What to do: Go through the data line by line from the top, retyping each exactly, and end with the line that contains "Definition continuation : byte".

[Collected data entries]
|---|
(* ===== verification/CircuitCodec.v ===== *)
(** * The circuit file format ([src/crates/quil-compiler/src/circuit.rs])

    [Circuit::marshal] and [Circuit::parse_qclc].  A writer is the bytes it writes;
    a reader consumes a prefix of the bytes left.  Recursion on nested arguments and
    the loop over gates consume bytes, so a fuel above the number of bytes is
    enough ([parse_qclc_safe] shows it never runs out: out of fuel is a [Panic]).
    Allocation by announced counts ([with_capacity]) is not modelled. *)

From S2P Require Import Prelude Bytes QclTypes Circuit CircuitBuild CircuitLogic CircuitArith CircuitMul CircuitCompile.

(** ** UTF-8 ([String::from_utf8]) *)

Definition between (lo hi : Z) (b : byte) : bool := (lo <=? byte_val b) && (byte_val b <=? hi).
Definition continuation : byte -> bool := between 0x80 0xbf.

(** The well-formed sequences of the Unicode standard: no overlong forms, no
    surrogates, nothing above U+10FFFF. *)
Fixpoint utf8 (s : list byte) : bool :=
  match s with
  | [] => true
  | b :: s =>
      if between 0 0x7f b then utf8 s
      else
        match s with
        | b1 :: s =>
            if between 0xc2 0xdf b then continuation b1 && utf8 s
            else
              match s with
              | b2 :: s =>
                  let second :=
                    if byte_val b =? 0xe0 then between 0xa0 0xbf
                    else if byte_val b =? 0xed then between 0x80 0x9f else continuation in
                  if between 0xe0 0xef b then second b1 && continuation b2 && utf8 s
                  else
                    match s with
                    | b3 :: s =>
                        let second :=
                          if byte_val b =? 0xf0 then between 0x90 0xbf
                          else if byte_val b =? 0xf4 then between 0x80 0x8f else continuation in
                        between 0xf0 0xf4 b && second b1 && continuation b2 && continuation b3 && utf8 s
                    | [] => false
                    end
              | [] => false
              end
        | [] => false
        end
  end.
|---|
Task response:
(* ===== verification/CircuitCodec.v ===== *)
(** * The circuit file format ([src/crates/quil-compiler/src/circuit.rs])

    [Circuit::marshal] and [Circuit::parse_qclc].  A writer is the bytes it writes;
    a reader consumes a prefix of the bytes left.  Recursion on nested arguments and
    the loop over gates consume bytes, so a fuel above the number of bytes is
    enough ([parse_qclc_safe] shows it never runs out: out of fuel is a [Panic]).
    Allocation by announced counts ([with_capacity]) is not modelled. *)

From S2P Require Import Prelude Bytes QclTypes Circuit CircuitBuild CircuitLogic CircuitArith CircuitMul CircuitCompile.

(** ** UTF-8 ([String::from_utf8]) *)

Definition between (lo hi : Z) (b : byte) : bool := (lo <=? byte_val b) && (byte_val b <=? hi).
Definition continuation : byte -> bool := between 0x80 0xbf.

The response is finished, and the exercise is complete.